I admire Lincoln, but its hard to find a politician from the 19th century that doesnt have some pretty scary skeletons in the closet.
people
(844 posts)erronis
(23,881 posts)There might be some value in a great human extinction event - including all those rich white people trying to survive in their bunkers.
Puppyjive
(987 posts)Unsettled Ground. The Whitman Massacre and its shifting legacy in the American West. By Cassandra Tate. What really happened. I grew up in the area.
andym
(6,066 posts)Lincoln completed his review of the transcripts of the 303 trials with the help of two White House lawyers in under a month.[11]: 251 On December 11, 1862, he addressed the Senate regarding his final decision (as he had been requested to do by a resolution passed by that body on December 5, 1862):
"Anxious to not act with so much clemency as to encourage another outbreak on the one hand, nor with so much severity as to be real cruelty on the other, I caused a careful examination of the records of trials to be made, in view of first ordering the execution of such as had been proved guilty of violating females. Contrary to my expectations, only two of this class were found. I then directed a further examination, and a classification of all who were proven to have participated in massacres, as distinguished from participation in battles. This class numbered forty, and included the two convicted of female violation. One of the number is strongly recommended by the commission which tried them for commutation to ten years' imprisonment. I have ordered the other thirty-nine to be executed on Friday, the 19th instant."[84]
In the end, Lincoln commuted the death sentences of 264 prisoners and allowed the execution of 39 men. However, "[on] December 23, [Lincoln] suspended the execution of one of the condemned men [...] after [General] Sibley telegraphed that new information led him to doubt the prisoner's guilt."[80] Thus, the number of condemned men was reduced to the final 38.[citation needed]

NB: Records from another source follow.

(** X3. Store, then look up. With the cache enabled, a record set whose
    least TTL [m] is positive, stored when the clock reads [t0], is
    returned unchanged by a lookup of the same name in any letter case
    (a name with the same lower-cased form) as long as the clock reads
    less than [t0 + m]; a lookup made at or after [t0 + m] returns absent
    and leaves no entry for the key. *)
Theorem cache_store_lookup_roundtrip env srv (qname qname' : string) qtype rrs
    (w : World) (m : Z) :
  cache_enabled srv = true ->
  is_min m (map ttl rrs) ->
  0 < m ->
  exists w1,
    _cache_store env srv qname qtype rrs w = Ret tt w1
    /\ forall env' w2,
         str_lower env' qname' = str_lower env qname ->
         cache w2 = cache w1 ->
         let expiry := Qplus (time_time env (tick w)) (inject_Z m) in
         let now := time_time env' (tick w2) in
         ((now < expiry)%Q ->
          _cache_lookup env' qname' qtype w2 = Ret (Some rrs) (bump w2))
         /\ ((expiry <= now)%Q ->
             exists w3,
               _cache_lookup env' qname' qtype w2 = Ret None w3
               /\ cache w3 !! _cache_key env qname qtype = None).
Proof.
  intros Hon Hmin Hpos.
  eexists. split; [apply (cache_store_entry _ _ _ _ _ _ m); assumption|].
  intros env' w2 Hcase Hc. cbv zeta.
  assert (Hkey : _cache_key env' qname' qtype = _cache_key env qname qtype)
    by (unfold _cache_key; now rewrite Hcase).
  assert (He : cache w2 !! _cache_key env' qname' qtype
               = Some (mkCacheEntry rrs
                         (Qplus (time_time env (tick w)) (inject_Z m)))).
  { rewrite Hkey, Hc. simpl. apply lookup_insert_eq. }
  rewrite (cache_lookup_entry env' qname' qtype w2 _ He). cbn [expiry rrsets].
  split.
  - intros Hlt. apply Qltb_lt in Hlt. now rewrite Hlt.
  - intros Hge. apply Qltb_ge in Hge. rewrite Hge.
    eexists. split; [reflexivity|]. simpl. rewrite <- Hkey.
    apply lookup_delete_eq.
Qed.

(** ** The upstream resolvers *)

Lemma safe_system_nameservers_nonempty env : _safe_system_nameservers env <> [].
Proof.
  unfold _safe_system_nameservers.
  destruct (List.filter (usable_ns env) (system_nameservers env)); simpl; discriminate.
Qed.

Lemma list_filter_sublist {A} (f : A -> bool) (l : list A) :
  List.filter f l `sublist_of` l.
Proof.
  induction l as [|x l IH]; simpl; [constructor|].
  destruct (f x); [now apply sublist_skip | now apply sublist_cons].
Qed.

Lemma resolver_nameservers_safe env :
  resolver_nameservers env = _safe_system_nameservers env.
Proof.
  unfold resolver_nameservers.
  pose proof (safe_system_nameservers_nonempty env) as Hne.
  now destruct (_safe_system_nameservers env).
Qed.

(** X4. The upstream resolvers are never an empty list. Either no system
    nameserver is usable and they are the two public resolvers 8.8.8.8 and
    1.1.1.1, or they are the system nameservers that are IP literals and
    neither loopback nor unspecified, in their order; the resolver object
    is always given this list. *)
Theorem safe_system_nameservers_spec env :
  _safe_system_nameservers env <> []
  /\ resolver_nameservers env = _safe_system_nameservers env
  /\ ((_safe_system_nameservers env = ["8.8.8.8"; "1.1.1.1"]
       /\ forall ns, In ns (system_nameservers env) ->
                     ip_address env ns <> Some (false, false))
      \/ (_safe_system_nameservers env `sublist_of` system_nameservers env
          /\ forall ns, In ns (_safe_system_nameservers env) <->
                        In ns (system_nameservers env)
                        /\ ip_address env ns = Some (false, false))).
Proof.
  assert (Husable : forall ns, usable_ns env ns = true
                               <-> ip_address env ns = Some (false, false)).
  { intros ns. unfold usable_ns.
    destruct (ip_address env ns) as [[[] []]|]; simpl; split; congruence. }
  split; [apply safe_system_nameservers_nonempty|]. split.
  - apply resolver_nameservers_safe.
  - unfold _safe_system_nameservers.
    destruct (List.filter (usable_ns env) (system_nameservers env)) as [|x l] eqn:Hf.
    + left. split; [reflexivity|]. intros ns Hin Hip.
      apply Husable in Hip.
      assert (Hmem : In ns (List.filter (usable_ns env) (system_nameservers env)))
        by (apply filter_In; auto).
      rewrite Hf in Hmem. contradiction.
    + right. cbn [nonempty]. rewrite <- Hf. split; [apply list_filter_sublist|].
      intros ns. rewrite filter_In, Husable. reflexivity.
Qed.

(** What [_recursive_lookup] returns, read off the answer of the system
    resolver. *)
Lemma recursive_lookup_shape env qname qtype (w w' : World) a rc tr :
  _recursive_lookup env qname qtype w = Ret (a, rc, tr) w' ->
  exists ev,
    tr = [ev] /\ step ev = "Recursive" /\ cache_status ev = "MISS"
    /\ rtt ev = total_time ev
    /\ (exists rest, _safe_system_nameservers env = server ev :: rest)
    /\ cache w' = cache w /\ contacted w' = contacted w
    /\ tick w' = (4 + tick w)%nat
    /\ match resolver_resolve env (S (tick w)) (resolver_nameservers env)
                              qname qtype with
       | inr m =>
           a = answer m /\ rc = msg_rcode m
           /\ response ev = (if nonempty (answer m) then "ANSWER"
                             else rcode_to_text env (msg_rcode m))
       | inl _ =>
           a = [] /\ rc = rcode.NXDOMAIN /\ response ev = "TIMEOUT_OR_NXDOMAIN"
       end.
Proof.
  unfold _recursive_lookup. cbn [bind ask]. cbn [tick bump].
  assert (Hsrv : exists rest,
             _safe_system_nameservers env
             = hd "SYSTEM" (resolver_nameservers env) :: rest).
  { rewrite resolver_nameservers_safe.
    pose proof (safe_system_nameservers_nonempty env) as Hne.
    destruct (_safe_system_nameservers env) as [|s rest];
      [contradiction | now exists rest]. }
  destruct (resolver_resolve env (S (tick w)) (resolver_nameservers env) qname qtype)
    as [[]|m]; cbn [bind ask ret raise]; intros H; try discriminate H;
    inversion H; subst; clear H;
    (eexists; split; [reflexivity|]; simpl; split_and!; auto).
Qed.

(** X5. A recursive attempt that returns has logged exactly one event,
    labelled Recursive with cache status MISS, its round-trip time equal to
    its total time, and its server the first of the upstream resolvers
    (the head of the list [_safe_system_nameservers] gives). A response of
    the system resolver is returned with its records and response code,
    summarised ANSWER when it has records and by the text of its code
    otherwise. A timeout and an NXDOMAIN of the system resolver are not
    told apart: both give no records, the response code NXDOMAIN and the
    summary TIMEOUT_OR_NXDOMAIN. The attempt leaves the cache and the list of
    contacted servers as they were, and an exception it lets through is
    neither a timeout nor NXDOMAIN. *)
Theorem recursive_lookup_one_event env qname qtype (w : World) :
  match _recursive_lookup env qname qtype w with
  | Ret (a, rc, tr) w' =>
      exists ev,
        tr = [ev] /\ step ev = "Recursive" /\ cache_status ev = "MISS"
        /\ rtt ev = total_time ev
        /\ (exists rest, _safe_system_nameservers env = server ev :: rest)
        /\ cache w' = cache w /\ contacted w' = contacted w
        /\ match resolver_resolve env (S (tick w)) (resolver_nameservers env)
                                  qname qtype with
           | inr m =>
               a = answer m /\ rc = msg_rcode m
               /\ response ev = (if nonempty (answer m) then "ANSWER"
                                 else rcode_to_text env (msg_rcode m))
           | inl _ =>
               a = [] /\ rc = rcode.NXDOMAIN
               /\ response ev = "TIMEOUT_OR_NXDOMAIN"
           end
  | Exc e w' =>
      e <> Timeout /\ e <> NXDOMAIN_exn
      /\ resolver_resolve env (S (tick w)) (resolver_nameservers env) qname qtype
         = inl e
  | Spin _ => False
  end.
Proof.
  destruct (_recursive_lookup env qname qtype w) as [[[a rc] tr] w'|e w'|w'] eqn:H.
  - apply recursive_lookup_shape in H
      as (ev & ? & ? & ? & ? & ? & ? & ? & _ & Hres).
    exists ev. split_and!; auto.
  - unfold _recursive_lookup in H. cbn [bind ask] in H. cbn [tick bump] in H.
    destruct (resolver_resolve env (S (tick w)) (resolver_nameservers env) qname qtype)
      as [[]|m]; cbn [bind ask ret raise] in H; inversion H; subst;
      split_and!; congruence.
  - unfold _recursive_lookup in H. cbn [bind ask] in H. cbn [tick bump] in H.
    destruct (resolver_resolve env (S (tick w)) (resolver_nameservers env) qname qtype)
      as [[]|m]; cbn [bind ask ret raise] in H; discriminate H.
Qed.

(** X6. If every secondary lookup of an NS name fails with NXDOMAIN, a
    timeout or NoNameservers, the failures are swallowed one by one:
    [_resolve_ns_addresses] returns the empty list after one lookup per
    name, with the cache and the contacted servers as they were. *)
Theorem resolve_ns_addresses_all_fail env (ns_names : list string) (w : World) :
  (forall t name,
     In name ns_names ->
     let r := resolver_resolve env t (resolver_nameservers env) name rdatatype.A in
     r = inl NXDOMAIN_exn \/ r = inl Timeout \/ r = inl NoNameservers) ->
  _resolve_ns_addresses env ns_names w
  = Ret [] (mkWorld (cache w) (tick w + length ns_names) (contacted w)).
Proof.
  unfold _resolve_ns_addresses. generalize (@nil string) as ips.
  revert w. induction ns_names as [|n ns IH]; intros w ips Hfail; simpl.
  - unfold ret. destruct w. simpl. now rewrite Nat.add_0_r.
  - cbn [bind ask].
    destruct (Hfail (tick w) n (or_introl eq_refl)) as [->|[->| ->]];
      (rewrite IH; [|intros; apply Hfail; now right]);
      simpl; do 2 f_equal; lia.
Qed.

(** ** The iterative walk: who is contacted, what is logged *)

Lemma for_servers_unreachable env start sn qname qtype rd todo lr tr (w : World) :
  (forall s t, In s todo ->
     udp env t s qname qtype rd = inl Timeout
     \/ udp env t s qname qtype rd = inl OSError) ->
  for_servers env start sn qname qtype rd todo lr tr w
  = Ret (PassElse lr tr)
        (mkWorld (cache w) (tick w + 2 * length todo) (contacted w ++ todo)).
Proof.
  revert w. induction todo as [|s rest IH]; intros w Hdown.
  - simpl. unfold ret. destruct w; simpl. now rewrite Nat.add_0_r, app_nil_r.
  - cbn [for_servers]. unfold bind at 1, try_query. rewrite query_server_eq.
    destruct (Hdown s (S (tick w)) (or_introl eq_refl)) as [-> | ->];
      (rewrite IH; [|intros; apply Hdown; now right]);
      cbn [cache tick contacted length]; rewrite <- app_assoc;
      do 2 f_equal; lia.
Qed.

(** X7. When no root server can be reached, each of them raising a timeout
    or a socket error (and also when the root list is empty), the
    iterative lookup contacts every root once, in order, logs no event and
    returns no records with the response code SERVFAIL; the cache is
    untouched. *)
Theorem iterative_lookup_unreachable env srv fuel qname qtype rd (w : World) :
  (forall s t, In s (root_servers srv) ->
     udp env t s qname qtype rd = inl Timeout
     \/ udp env t s qname qtype rd = inl OSError) ->
  (1 <= fuel)%nat ->
  _iterative_lookup env srv fuel qname qtype rd w
  = Ret ([], rcode.SERVFAIL, [])
        (mkWorld (cache w) (S (tick w) + 2 * length (root_servers srv))
                 (contacted w ++ root_servers srv)).
Proof.
  intros Hdown Hfuel. destruct fuel as [|n]; [lia|].
  unfold _iterative_lookup. cbn [bind ask loop_iter loop_init servers depth
                                 last_rcode trace].
  destruct (root_servers srv) as [|s rest] eqn:Hroots.
  - unfold bind, ret, bump. simpl. now rewrite app_nil_r, Nat.add_0_r.
  - rewrite <- Hroots in *. unfold bind at 1. unfold bind at 1.
    rewrite (for_servers_unreachable _ _ _ _ _ _ _ _ _ _ Hdown).
    reflexivity.
Qed.

(** What one pass does to the trace and to the list of contacted servers. *)
Lemma for_servers_trace_contacts env start sn qname qtype rd todo lr tr
    (w w' : World) r :
  for_servers env start sn qname qtype rd todo lr tr w = Ret r w' ->
  exists evs k,
    pass_trace r = tr ++ evs
    /\ contacted w' = contacted w ++ take k todo
    /\ map server evs `sublist_of` take k todo
    /\ (evs = [] -> r = PassElse lr tr).
Proof.
  revert lr tr w. induction todo as [|s rest IH]; intros lr tr w H.
  - simpl in H. ret_inv H. exists [], 0%nat. simpl. rewrite !app_nil_r.
    split_and!; auto; try constructor.
  - cbn [for_servers] in H. unfold bind at 1, try_query in H.
    rewrite query_server_eq in H.
    assert (Hskip : forall lr0 w1,
               contacted w1 = contacted w ++ [s] ->
               for_servers env start sn qname qtype rd rest lr0 tr w1 = Ret r w' ->
               lr0 = lr ->
               exists evs k,
                 pass_trace r = tr ++ evs
                 /\ contacted w' = contacted w ++ take k (s :: rest)
                 /\ map server evs `sublist_of` take k (s :: rest)
                 /\ (evs = [] -> r = PassElse lr tr)).
    { intros lr0 w1 Hc Hrun ->. apply IH in Hrun as (evs & k & Htr & Hct & Hsub & Hnil).
      exists evs, (S k). rewrite Hct, Hc, <- app_assoc. simpl.
      split; [exact Htr|]. split; [reflexivity|].
      split; [now apply sublist_cons | exact Hnil]. }
    destruct (udp env (S (tick w)) s qname qtype rd) as [e|m].
    { destruct e; try discriminate H;
        (eapply Hskip; [|exact H|reflexivity]; reflexivity). }
    cbn [bind ask] in H. set (ev := mkTraceEvent _ _ _ _ _ _ _) in H.
    set (w2 := bump (bump _)) in H.
    assert (Hw2 : contacted w2 = contacted w ++ [s]) by reflexivity.
    assert (Hleaf : forall r0,
               pass_trace r0 = tr ++ [ev] ->
               forall w3, contacted w3 = contacted w2 ->
               exists evs k,
                 pass_trace r0 = tr ++ evs
                 /\ contacted w3 = contacted w ++ take k (s :: rest)
                 /\ map server evs `sublist_of` take k (s :: rest)
                 /\ (evs = [] -> r0 = PassElse lr tr)).
    { intros r0 Hr0 w3 Hw3. exists [ev], 1%nat. rewrite Hw3, Hw2. simpl.
      split; [exact Hr0|]. split; [reflexivity|].
      split; [subst ev; simpl; reflexivity | discriminate]. }
    assert (Hmore : forall w3,
               contacted w3 = contacted w2 ->
               for_servers env start sn qname qtype rd rest (msg_rcode m)
                           (tr ++ [ev]) w3 = Ret r w' ->
               exists evs k,
                 pass_trace r = tr ++ evs
                 /\ contacted w' = contacted w ++ take k (s :: rest)
                 /\ map server evs `sublist_of` take k (s :: rest)
                 /\ (evs = [] -> r = PassElse lr tr)).
    { intros w3 Hw3 Hrun. apply IH in Hrun as (evs & k & Htr & Hct & Hsub & _).
      exists (ev :: evs), (S k). rewrite Htr, Hct, Hw3, Hw2, <- !app_assoc. simpl.
      split; [reflexivity|]. split; [reflexivity|].
      split; [subst ev; simpl; now apply sublist_skip | discriminate]. }
    destruct ((msg_rcode m =? rcode.NOERROR) && nonempty (answer m));
      [ret_inv H; now apply Hleaf|].
    destruct (msg_rcode m =? rcode.NXDOMAIN); [ret_inv H; now apply Hleaf|].
    destruct (nonempty (_extract_glue_ips m)); [ret_inv H; now apply Hleaf|].
    destruct (_extract_ns_names m) as [e|[|n ns]];
      [discriminate H | now apply (Hmore w2) |].
    apply bind_ret_inv in H as (ips & w3 & Hres & H).
    pose proof (resolve_ns_same_contacted env (n :: ns) w2) as Hns.
    rewrite Hres in Hns. simpl in Hns.
    destruct (nonempty ips); [ret_inv H; now apply Hleaf | now apply (Hmore w3)].
Qed.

Even partial clemency resulted in protests from Minnesota, which persisted until the Secretary of the Interior offered white Minnesotans "reasonable compensation for the depredations committed."[citation needed] Republicans did not fare as well in Minnesota in the 1864 election as they had before. Ramsey (by then a senator) informed Lincoln that more hangings would have resulted in a larger electoral majority. The President reportedly replied, "I could not afford to hang men for votes."[citation needed]
Sneederbunk
(17,494 posts)for the complete story.
isitreal
(85 posts)Read about wounded knee massacre and what lead up to it. During the story of the American Oz on the American experience What was going on in the area was covered. Frank Baum. Author of book Wizard of Ozz lived in Aberdeen SD at the time. Even thou I grew up there and knew that Frank lived there nothing was ever said about what he did there. Very interesting and then sad to learn the details of what lead up to that massacre. I knew about the massacre but not the what and why..
Evolve Dammit
(21,777 posts)COL Mustard
(8,222 posts)And I cant excuse the juxtaposition of this with the Emancipation proclamation. I really cant; it just shows that he was human, and fallible.
gulliver
(13,985 posts)...or yeah, we can ruminate. That always gets us somewhere.
TexLaProgressive
(12,730 posts)At Wounded Knee dwarfs the hanging in the OP.
Bluethroughu
(7,215 posts)Just absolutely sad.
The reckoning we are experiencing with truth in history, will at some point bring us together not as white, black, brown, yellow or red; but as Americans, as humans, knowing better and doing better.
bucolic_frolic
(55,141 posts)Lincoln was a bit different than we were taught in school.